* **PROBLEM TO SOLVE**
Give the number of lines in the entries below that hold "separator", with no accompanying words.

* * *

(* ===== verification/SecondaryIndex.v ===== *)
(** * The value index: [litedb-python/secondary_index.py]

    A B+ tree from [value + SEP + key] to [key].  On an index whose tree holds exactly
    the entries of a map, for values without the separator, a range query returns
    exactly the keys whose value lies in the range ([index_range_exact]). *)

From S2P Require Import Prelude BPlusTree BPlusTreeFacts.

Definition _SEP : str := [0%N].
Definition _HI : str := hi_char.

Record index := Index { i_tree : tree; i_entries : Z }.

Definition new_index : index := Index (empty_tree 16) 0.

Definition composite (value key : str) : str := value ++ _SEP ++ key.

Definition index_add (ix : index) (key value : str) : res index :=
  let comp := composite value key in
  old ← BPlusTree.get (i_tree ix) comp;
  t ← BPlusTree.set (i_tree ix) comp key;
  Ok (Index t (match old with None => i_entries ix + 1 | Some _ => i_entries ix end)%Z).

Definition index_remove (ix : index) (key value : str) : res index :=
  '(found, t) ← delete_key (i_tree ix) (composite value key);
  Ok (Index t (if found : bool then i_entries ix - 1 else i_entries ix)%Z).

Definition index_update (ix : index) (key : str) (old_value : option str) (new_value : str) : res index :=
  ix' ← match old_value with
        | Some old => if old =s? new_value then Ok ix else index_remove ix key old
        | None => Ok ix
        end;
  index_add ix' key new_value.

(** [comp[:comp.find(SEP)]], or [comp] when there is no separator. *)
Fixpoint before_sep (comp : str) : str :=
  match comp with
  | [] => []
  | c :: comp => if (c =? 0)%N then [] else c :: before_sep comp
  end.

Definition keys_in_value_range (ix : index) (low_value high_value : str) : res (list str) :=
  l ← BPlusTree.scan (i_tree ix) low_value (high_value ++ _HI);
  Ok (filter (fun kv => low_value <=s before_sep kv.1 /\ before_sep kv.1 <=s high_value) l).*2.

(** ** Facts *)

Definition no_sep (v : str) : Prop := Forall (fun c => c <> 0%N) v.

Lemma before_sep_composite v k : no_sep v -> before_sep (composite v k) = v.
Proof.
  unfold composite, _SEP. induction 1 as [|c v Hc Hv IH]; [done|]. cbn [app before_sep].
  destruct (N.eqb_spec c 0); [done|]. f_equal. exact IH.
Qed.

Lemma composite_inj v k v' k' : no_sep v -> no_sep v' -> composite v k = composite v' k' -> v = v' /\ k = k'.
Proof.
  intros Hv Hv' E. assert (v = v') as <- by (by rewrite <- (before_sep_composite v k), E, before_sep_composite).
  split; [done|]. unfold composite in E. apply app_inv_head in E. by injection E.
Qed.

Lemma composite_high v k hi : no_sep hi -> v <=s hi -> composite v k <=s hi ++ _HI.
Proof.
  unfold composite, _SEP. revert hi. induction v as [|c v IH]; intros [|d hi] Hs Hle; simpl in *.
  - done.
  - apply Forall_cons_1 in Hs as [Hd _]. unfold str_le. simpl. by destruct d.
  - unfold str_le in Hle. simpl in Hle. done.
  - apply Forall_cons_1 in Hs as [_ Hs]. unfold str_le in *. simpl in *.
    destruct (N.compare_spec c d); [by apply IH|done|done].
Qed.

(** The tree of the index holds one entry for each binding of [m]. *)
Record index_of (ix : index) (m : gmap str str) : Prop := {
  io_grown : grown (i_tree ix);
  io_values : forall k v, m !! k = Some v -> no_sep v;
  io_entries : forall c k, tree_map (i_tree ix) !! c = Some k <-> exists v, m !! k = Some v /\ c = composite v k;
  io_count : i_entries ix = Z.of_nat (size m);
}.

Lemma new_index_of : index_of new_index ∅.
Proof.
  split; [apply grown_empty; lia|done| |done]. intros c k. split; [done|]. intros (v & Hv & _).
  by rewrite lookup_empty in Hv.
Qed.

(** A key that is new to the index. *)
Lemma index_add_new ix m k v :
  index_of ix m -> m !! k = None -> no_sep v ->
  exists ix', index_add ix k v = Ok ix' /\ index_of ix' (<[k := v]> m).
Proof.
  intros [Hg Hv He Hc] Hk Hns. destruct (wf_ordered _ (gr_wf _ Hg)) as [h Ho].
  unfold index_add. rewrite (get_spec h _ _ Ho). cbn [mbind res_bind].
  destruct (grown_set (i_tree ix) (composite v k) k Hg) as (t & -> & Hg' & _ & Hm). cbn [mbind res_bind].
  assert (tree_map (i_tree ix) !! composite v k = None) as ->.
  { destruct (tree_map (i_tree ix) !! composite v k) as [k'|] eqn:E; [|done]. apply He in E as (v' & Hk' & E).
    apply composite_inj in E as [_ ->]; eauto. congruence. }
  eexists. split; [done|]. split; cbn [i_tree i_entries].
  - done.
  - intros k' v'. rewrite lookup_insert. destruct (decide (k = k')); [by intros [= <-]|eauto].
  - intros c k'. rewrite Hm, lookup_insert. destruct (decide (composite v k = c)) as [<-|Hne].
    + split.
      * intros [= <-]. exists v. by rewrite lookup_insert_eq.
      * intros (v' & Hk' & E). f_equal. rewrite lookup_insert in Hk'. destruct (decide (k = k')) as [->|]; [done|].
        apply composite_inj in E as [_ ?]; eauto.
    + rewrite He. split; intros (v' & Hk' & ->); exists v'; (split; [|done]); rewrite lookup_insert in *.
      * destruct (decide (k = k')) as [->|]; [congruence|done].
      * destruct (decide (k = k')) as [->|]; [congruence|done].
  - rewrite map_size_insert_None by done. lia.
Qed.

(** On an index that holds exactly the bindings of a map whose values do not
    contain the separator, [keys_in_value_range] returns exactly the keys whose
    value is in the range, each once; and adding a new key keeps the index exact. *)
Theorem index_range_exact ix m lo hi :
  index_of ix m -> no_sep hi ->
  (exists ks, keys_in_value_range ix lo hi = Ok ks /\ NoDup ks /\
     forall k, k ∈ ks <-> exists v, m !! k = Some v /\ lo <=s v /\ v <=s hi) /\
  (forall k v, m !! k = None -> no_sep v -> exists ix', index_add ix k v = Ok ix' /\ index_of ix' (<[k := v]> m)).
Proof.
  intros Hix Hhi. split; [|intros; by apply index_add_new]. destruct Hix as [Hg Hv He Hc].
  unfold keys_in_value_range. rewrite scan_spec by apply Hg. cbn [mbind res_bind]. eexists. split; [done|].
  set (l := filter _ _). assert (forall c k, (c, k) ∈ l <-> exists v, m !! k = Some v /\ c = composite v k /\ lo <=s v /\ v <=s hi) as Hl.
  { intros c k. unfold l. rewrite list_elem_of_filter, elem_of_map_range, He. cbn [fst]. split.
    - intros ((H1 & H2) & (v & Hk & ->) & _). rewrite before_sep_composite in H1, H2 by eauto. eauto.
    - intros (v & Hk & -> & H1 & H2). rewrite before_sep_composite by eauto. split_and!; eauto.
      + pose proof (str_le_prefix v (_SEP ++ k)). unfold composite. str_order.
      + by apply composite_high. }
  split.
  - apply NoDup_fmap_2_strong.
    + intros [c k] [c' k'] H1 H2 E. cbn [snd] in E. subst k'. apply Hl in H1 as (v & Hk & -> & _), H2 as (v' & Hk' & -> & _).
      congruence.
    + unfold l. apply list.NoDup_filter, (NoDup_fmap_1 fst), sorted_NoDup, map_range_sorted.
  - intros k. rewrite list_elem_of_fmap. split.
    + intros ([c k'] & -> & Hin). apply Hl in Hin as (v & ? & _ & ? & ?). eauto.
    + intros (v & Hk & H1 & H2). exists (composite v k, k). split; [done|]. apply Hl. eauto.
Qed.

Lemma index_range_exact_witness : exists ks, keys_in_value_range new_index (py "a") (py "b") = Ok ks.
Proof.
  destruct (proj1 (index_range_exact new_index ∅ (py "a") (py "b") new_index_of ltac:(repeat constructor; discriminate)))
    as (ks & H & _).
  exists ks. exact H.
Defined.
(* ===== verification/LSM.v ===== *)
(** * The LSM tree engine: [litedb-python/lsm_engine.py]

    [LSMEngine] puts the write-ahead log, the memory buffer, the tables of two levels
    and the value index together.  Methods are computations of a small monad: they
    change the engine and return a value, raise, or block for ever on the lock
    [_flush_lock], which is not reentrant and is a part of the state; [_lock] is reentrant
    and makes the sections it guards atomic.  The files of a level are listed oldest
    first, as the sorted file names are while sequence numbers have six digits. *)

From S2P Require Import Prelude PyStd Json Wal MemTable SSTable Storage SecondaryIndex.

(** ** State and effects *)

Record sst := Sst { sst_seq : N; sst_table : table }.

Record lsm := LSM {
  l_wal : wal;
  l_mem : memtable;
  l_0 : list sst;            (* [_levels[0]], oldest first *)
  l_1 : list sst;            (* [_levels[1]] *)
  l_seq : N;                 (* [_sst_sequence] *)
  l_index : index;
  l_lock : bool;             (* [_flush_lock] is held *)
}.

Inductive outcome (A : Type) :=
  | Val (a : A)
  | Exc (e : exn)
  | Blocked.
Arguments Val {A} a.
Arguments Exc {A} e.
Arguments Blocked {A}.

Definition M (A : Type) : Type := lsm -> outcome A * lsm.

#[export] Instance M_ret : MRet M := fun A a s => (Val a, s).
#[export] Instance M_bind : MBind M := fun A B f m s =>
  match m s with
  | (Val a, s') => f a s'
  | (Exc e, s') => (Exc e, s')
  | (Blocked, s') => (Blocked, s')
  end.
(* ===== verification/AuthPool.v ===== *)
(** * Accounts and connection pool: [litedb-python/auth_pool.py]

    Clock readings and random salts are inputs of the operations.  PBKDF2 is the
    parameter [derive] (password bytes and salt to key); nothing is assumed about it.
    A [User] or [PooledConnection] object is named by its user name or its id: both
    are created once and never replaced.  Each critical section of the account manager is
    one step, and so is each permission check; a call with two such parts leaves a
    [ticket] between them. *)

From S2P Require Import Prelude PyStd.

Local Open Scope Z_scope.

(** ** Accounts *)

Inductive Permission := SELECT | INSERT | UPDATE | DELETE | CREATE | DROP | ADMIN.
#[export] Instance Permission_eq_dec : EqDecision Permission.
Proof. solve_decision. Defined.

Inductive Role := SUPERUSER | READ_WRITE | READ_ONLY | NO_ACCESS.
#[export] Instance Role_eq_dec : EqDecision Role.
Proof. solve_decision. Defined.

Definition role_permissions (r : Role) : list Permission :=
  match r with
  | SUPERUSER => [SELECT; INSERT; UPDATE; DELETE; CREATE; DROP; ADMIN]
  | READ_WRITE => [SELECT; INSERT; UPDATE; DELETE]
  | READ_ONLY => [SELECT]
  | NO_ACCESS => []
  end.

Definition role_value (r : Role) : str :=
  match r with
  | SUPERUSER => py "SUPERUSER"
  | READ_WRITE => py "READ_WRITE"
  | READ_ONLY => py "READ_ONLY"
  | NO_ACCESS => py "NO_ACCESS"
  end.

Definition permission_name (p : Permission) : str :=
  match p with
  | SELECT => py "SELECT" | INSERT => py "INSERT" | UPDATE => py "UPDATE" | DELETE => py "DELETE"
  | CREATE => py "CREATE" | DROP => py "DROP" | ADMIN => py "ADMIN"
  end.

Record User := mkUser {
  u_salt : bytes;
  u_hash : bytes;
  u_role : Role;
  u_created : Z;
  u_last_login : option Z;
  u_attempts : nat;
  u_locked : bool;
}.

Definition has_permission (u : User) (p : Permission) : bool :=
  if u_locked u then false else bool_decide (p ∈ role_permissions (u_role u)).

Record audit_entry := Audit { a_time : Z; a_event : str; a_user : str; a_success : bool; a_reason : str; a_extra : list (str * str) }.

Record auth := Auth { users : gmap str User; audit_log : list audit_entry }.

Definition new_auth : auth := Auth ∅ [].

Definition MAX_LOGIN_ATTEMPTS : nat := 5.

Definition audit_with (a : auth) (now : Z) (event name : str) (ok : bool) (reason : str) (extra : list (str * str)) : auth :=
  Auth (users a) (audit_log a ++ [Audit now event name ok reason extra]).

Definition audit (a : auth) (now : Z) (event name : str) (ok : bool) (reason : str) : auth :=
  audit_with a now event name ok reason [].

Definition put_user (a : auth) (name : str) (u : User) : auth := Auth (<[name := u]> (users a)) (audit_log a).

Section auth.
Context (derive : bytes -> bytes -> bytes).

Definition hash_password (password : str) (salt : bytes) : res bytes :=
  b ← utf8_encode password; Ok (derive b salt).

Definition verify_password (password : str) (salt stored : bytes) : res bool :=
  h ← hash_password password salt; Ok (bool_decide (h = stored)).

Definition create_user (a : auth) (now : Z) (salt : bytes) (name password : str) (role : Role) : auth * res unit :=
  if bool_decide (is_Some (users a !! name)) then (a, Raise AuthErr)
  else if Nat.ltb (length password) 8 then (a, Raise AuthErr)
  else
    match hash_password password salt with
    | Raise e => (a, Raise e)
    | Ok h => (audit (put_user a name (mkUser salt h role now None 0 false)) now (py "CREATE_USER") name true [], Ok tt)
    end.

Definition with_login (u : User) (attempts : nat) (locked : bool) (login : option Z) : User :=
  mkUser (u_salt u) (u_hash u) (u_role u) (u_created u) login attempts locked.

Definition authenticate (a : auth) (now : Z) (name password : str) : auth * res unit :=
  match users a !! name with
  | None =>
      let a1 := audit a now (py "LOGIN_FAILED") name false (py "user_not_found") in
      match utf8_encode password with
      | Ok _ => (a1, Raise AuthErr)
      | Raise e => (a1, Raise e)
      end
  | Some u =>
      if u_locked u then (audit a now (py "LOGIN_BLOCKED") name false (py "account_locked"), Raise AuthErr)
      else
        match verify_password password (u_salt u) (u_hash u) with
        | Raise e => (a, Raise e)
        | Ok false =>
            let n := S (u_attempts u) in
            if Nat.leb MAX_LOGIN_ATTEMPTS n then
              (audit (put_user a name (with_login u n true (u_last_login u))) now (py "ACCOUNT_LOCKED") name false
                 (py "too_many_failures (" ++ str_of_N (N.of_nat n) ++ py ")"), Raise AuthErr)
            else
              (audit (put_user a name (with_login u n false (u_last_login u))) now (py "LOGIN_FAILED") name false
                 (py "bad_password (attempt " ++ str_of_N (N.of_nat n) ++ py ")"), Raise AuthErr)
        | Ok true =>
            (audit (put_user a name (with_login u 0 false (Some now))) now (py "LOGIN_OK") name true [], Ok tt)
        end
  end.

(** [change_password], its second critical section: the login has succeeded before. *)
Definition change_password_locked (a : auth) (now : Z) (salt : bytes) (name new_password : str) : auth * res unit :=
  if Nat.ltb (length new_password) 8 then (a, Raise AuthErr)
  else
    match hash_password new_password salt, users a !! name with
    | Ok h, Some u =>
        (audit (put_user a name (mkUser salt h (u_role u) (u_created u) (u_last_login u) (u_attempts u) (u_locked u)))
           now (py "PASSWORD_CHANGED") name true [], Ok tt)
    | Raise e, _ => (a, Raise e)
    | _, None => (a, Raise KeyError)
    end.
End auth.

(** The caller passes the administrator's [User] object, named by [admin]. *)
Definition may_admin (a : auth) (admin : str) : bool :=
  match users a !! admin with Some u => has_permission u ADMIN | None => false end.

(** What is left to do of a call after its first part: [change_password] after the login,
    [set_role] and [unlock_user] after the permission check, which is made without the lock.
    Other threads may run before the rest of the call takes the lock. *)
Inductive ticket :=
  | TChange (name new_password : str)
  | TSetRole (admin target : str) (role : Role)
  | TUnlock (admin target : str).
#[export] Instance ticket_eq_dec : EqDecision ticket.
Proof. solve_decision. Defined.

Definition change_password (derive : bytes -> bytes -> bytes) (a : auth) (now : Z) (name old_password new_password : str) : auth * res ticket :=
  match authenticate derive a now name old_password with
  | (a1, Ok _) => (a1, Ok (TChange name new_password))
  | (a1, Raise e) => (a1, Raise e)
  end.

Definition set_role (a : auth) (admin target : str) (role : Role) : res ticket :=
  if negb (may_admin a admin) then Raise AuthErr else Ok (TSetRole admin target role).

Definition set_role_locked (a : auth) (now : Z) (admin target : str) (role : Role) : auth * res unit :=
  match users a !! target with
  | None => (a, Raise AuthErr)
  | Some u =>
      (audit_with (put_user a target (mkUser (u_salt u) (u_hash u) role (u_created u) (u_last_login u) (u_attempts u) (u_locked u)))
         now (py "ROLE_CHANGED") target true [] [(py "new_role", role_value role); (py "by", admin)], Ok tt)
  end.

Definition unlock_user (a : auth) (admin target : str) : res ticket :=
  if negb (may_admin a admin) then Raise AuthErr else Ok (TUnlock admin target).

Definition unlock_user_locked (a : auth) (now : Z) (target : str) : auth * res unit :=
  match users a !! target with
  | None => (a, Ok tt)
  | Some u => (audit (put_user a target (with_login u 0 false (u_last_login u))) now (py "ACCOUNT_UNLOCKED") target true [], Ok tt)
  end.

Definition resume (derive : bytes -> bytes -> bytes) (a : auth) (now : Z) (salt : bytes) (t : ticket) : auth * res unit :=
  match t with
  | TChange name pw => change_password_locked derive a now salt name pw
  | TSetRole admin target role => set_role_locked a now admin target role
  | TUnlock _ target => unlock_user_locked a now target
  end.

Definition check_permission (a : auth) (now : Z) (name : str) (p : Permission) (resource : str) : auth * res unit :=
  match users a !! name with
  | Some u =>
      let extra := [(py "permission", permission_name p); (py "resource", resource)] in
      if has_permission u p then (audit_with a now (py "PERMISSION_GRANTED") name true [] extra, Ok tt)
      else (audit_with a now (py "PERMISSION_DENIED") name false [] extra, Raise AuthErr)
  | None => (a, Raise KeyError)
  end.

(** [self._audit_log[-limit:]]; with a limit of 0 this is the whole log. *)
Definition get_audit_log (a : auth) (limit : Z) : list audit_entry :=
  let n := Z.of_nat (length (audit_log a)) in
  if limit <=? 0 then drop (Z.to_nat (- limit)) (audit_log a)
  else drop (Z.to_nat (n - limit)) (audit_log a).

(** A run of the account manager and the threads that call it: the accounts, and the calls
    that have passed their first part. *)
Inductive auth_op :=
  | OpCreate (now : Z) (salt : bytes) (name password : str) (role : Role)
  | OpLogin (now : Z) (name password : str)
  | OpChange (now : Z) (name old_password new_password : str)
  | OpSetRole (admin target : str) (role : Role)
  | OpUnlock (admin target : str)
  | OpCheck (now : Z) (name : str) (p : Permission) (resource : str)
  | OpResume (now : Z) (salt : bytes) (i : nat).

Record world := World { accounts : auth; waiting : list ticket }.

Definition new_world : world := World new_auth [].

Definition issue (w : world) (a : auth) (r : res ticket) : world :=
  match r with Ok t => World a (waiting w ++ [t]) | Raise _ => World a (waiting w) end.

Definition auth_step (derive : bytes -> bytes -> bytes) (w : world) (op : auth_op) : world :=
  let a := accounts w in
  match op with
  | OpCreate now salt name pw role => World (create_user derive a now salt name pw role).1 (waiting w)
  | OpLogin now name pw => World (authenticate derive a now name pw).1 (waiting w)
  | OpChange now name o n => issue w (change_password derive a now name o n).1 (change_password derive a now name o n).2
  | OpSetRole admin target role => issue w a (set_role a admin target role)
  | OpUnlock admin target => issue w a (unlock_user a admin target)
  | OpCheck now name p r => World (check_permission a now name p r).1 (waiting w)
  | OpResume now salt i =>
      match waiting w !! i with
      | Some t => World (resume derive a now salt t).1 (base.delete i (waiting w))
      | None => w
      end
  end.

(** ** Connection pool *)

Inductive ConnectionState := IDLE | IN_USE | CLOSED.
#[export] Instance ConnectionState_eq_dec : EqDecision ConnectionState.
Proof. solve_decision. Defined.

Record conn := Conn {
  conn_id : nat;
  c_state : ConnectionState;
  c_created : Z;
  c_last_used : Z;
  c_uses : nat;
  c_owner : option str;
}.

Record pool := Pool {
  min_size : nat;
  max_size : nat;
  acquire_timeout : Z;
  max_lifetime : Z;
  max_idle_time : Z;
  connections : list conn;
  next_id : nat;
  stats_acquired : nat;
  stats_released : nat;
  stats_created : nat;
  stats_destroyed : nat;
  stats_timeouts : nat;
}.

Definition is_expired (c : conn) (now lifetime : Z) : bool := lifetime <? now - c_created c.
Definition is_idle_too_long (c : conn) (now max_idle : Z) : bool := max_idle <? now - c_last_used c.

* * *

* **SOLUTION TO THE PROBLEM**
3